Stage production involves designing sets that are easy to change while still being provocative and interesting. Designers can produce quite abstract sets without confusing or alienating the audience. "It's a theatrical convention which is rarely done in TV or film, where people have expectations of realism."

Production designers also play a role in deciding the locations that are used for the set. The designer and the director will tell the location manager the type of set they're looking for. The location manager then presents a number of settings to the designer who may eliminate some, then the designer and the director together decide which site will lend itself best to being adapted for the scene.

Research is an important part of the job of the designer. For historical productions, the designer can spend a lot of time in museums and trawling through antique shops for ideas of what street scenes should look like or the smaller details such as everyday utensils and ornaments.

Production designers come from a wide variety of backgrounds, including graphic design, interior design, fine art, architecture and animation.

Most colleges offering art and design will have a course that has elements of production design. However the proportion of the course devoted to production varies from college to college.

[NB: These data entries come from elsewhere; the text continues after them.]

(** [checkTransactionInputs] with one and with two blocks, which it updates. *)
Class TransactionValidator := {
  check_inputs : Transaction -> BlockInfo -> bool * BlockInfo;
  recheck_inputs : Transaction -> BlockInfo -> BlockInfo -> bool * BlockInfo * BlockInfo;
  haveSpentKeyImages : Transaction -> bool;
  checkTransactionSize : Z -> bool
}.

Module TimestampTransactionsIndex.
Abbreviation index := (list (Z * Hash)).

Definition add (timestamp : Z) (hash : Hash) (idx : index) : index := ordered_insert timestamp hash idx.

Definition remove (timestamp : Z) (hash : Hash) (idx : index) : bool * index :=
  match erase_first timestamp hash idx with
  | Some idx => (true, idx)
  | None => (false, idx)
  end.

(** The hashes and their number within the timestamps; [None] is [false] at once.  For
    an end of 0 and no match the first element is taken. *)
Definition find (timestampBegin timestampEnd hashesNumberLimit : Z) (idx : index) : option (bool * list Hash * Z) :=
  if timestampEnd <? timestampBegin then None
  else
    let b := partition_point (fun p => p.1 <? timestampBegin) idx in
    let e := partition_point (fun p => p.1 <=? timestampEnd) idx in
    let e := if (timestampEnd =? 0) && (e =? b)%nat && (b =? 0)%nat && (0 <? length idx)%nat then S e else e in
    let range := take (e - b) (drop b idx) in
    let hashes := take (Z.to_nat hashesNumberLimit) range.*2 in
    Some (negb (bool_decide (hashes = [])), hashes, u32 (Z.of_nat (length range))).
End TimestampTransactionsIndex.

Module TransactionPool.

Record TransactionDetails := MkTransactionDetails {
  maxUsedBlock : BlockInfo;
  lastFailedBlock : BlockInfo;
  td_id : Hash;
  td_tx : Transaction;
  blobSize : Z;
  td_fee : Z;
  keptByBlock : bool;
  receiveTime : Z
}.

Record tx_verification_context := MkTvc {
  m_should_be_relayed : bool;
  m_verification_failed : bool;
  m_verification_impossible : bool;
  m_added_to_pool : bool;
  m_tx_fee_too_small : bool
}.

(** [TransactionPriorityComparator]: whether [lhs] comes before [rhs]. *)
Definition priority (lhs rhs : TransactionDetails) : bool :=
  let '(lhs_hi, lhs_lo) := mul128 (td_fee lhs) (blobSize rhs) in
  let '(rhs_hi, rhs_lo) := mul128 (td_fee rhs) (blobSize lhs) in
  (rhs_hi <? lhs_hi)
  || ((lhs_hi =? rhs_hi) && (rhs_lo <? lhs_lo))
  || ((lhs_hi =? rhs_hi) && (lhs_lo =? rhs_lo) && (blobSize lhs <? blobSize rhs))
  || ((lhs_hi =? rhs_hi) && (lhs_lo =? rhs_lo) && (blobSize lhs =? blobSize rhs) && (receiveTime lhs <? receiveTime rhs)).

(** The spent key images, each with the transactions that spend it, and the spent
    multisignature outputs. *)
Abbreviation spent := (gmap KeyImage (gset Hash) * gset (Z * Z))%type.

Record tx_memory_pool := MkPool {
  m_transactions : list TransactionDetails;
  m_spent : spent;
  m_recentlyDeletedTransactions : gmap Hash Z;
  m_paymentIdIndex : PaymentIdIndex.index;
  m_timestampIndex : TimestampTransactionsIndex.index;
  m_ttlIndex : gmap Hash Z;
  m_lastWorkedTime : Z
}.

Pat Molloy, head of the department of film and media at the Dun Laoghaire Institute of Art, Design and Technology, advises budding designers to get some third-level qualification in the area. "College can teach you to think in terms of spatial reasoning. Theatre is not a flat art and you need to learn how to get your ideas across and learn the language of architecture so others can build your designs."

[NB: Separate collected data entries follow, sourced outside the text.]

(** The second loop removes the expired transactions among those it visits, and no other. *)
Lemma expire_loop_ok now order p : pool_ok p ->
  exists p', expire_loop c now order p = Some p' /\ pool_ok p'
    /\ m_transactions p' = filter (fun td => ~ (td_id td ∈ order /\ expired c now p td = true)) (m_transactions p).
Proof.
  revert p. induction order as [|id order IH]; intros p Hp; cbn [expire_loop].
  { exists p. split; [done|]. split; [done|]. rewrite list_filter_all; [done|]. intros td _ [Hn _]. by apply not_elem_of_nil in Hn. }
  assert (forall td, td ∈ m_transactions p -> ~ (td_id td ∈ id :: order /\ expired c now p td = true)
    <-> ~ (td_id td = id /\ expired c now p td = true) /\ ~ (td_id td ∈ order /\ expired c now p td = true)) as Hsplit.
  { intros td _. rewrite elem_of_cons. tauto. }
  assert (forall q, pool_ok q -> m_transactions q = filter (fun td => ~ (td_id td = id /\ expired c now p td = true)) (m_transactions p) ->
    exists p', expire_loop c now order q = Some p' /\ pool_ok p'
      /\ m_transactions p' = filter (fun td => ~ (td_id td ∈ id :: order /\ expired c now p td = true)) (m_transactions p)) as Hstep.
  { intros q Hq Eq. destruct (IH q Hq) as (p' & E & Hok & Et). exists p'. split; [exact E|]. split; [exact Hok|]. rewrite Et, Eq, list_filter_filter.
    apply list_filter_iff'. intros td Hin. rewrite Hsplit by done. assert (td ∈ m_transactions q \/ (td_id td = id /\ expired c now p td = true)) as [Hq'|Hno].
    { rewrite Eq, list_elem_of_filter. destruct (decide (td_id td = id /\ expired c now p td = true)); tauto. }
    - rewrite (expired_ttl now q td Hq Hq'), <- (expired_ttl now p td Hp Hin). tauto.
    - tauto. }
  destruct (find_transaction id (m_transactions p)) as [td|] eqn:Ef.
  - apply find_transaction_Some in Ef as [Hin Hid]. destruct (expired c now p td) eqn:Ee.
    + destruct (pool_remove td (remember_deleted now id p)) as (q & E & Hq & Eq & _); [by apply (pool_ok_same p)|exact Hin|]. rewrite E. cbn [mbind option_bind].
      apply Hstep; [exact Hq|]. rewrite Eq. unfold erase_transaction. cbn [remember_deleted m_transactions]. apply list_filter_iff'. intros td' Hin'.
      rewrite Hid. split; [tauto|]. intros Hn E'. apply Hn. split; [done|].
      by rewrite (same_transaction _ td' td (pool_ids p Hp) Hin' Hin) by congruence.
    + apply Hstep; [exact Hp|]. symmetry. apply list_filter_all. intros td' Hin' [E' He].
      rewrite (same_transaction _ td' td (pool_ids p Hp) Hin' Hin) in He by congruence. congruence.
  - apply Hstep; [exact Hp|]. symmetry. apply list_filter_all. intros td' Hin' [E' _]. by apply (find_transaction_None _ _ Ef td').
Qed.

Graduates starting out on the job enter at trainee level, regardless of their qualifications. However their qualifications will usually determine how quickly they ascend the career ladder.

Molloy says the job market in Ireland is currently quite good, but that it is a mainly freelance industry and there is no such thing as a job for life. On the lower rungs of the ladder the money isn't great, but, he says, "when somebody makes their name they can set their own price".

However, it is quite a physically demanding career, with people working 12 to 16 hours, six days a week, during busy times.

Stage and costume designer Joe Vanek advises students to take art and, if possible, some architecture component, for the Leaving Cert. Work experience during college is also important, he says.

"Students should try to pick up work assisting in small films, model making or painting - even sitting in on productions is useful." Designers also need to be very patient, he says, and should be able to work to deadlines and know how to keep to a budget.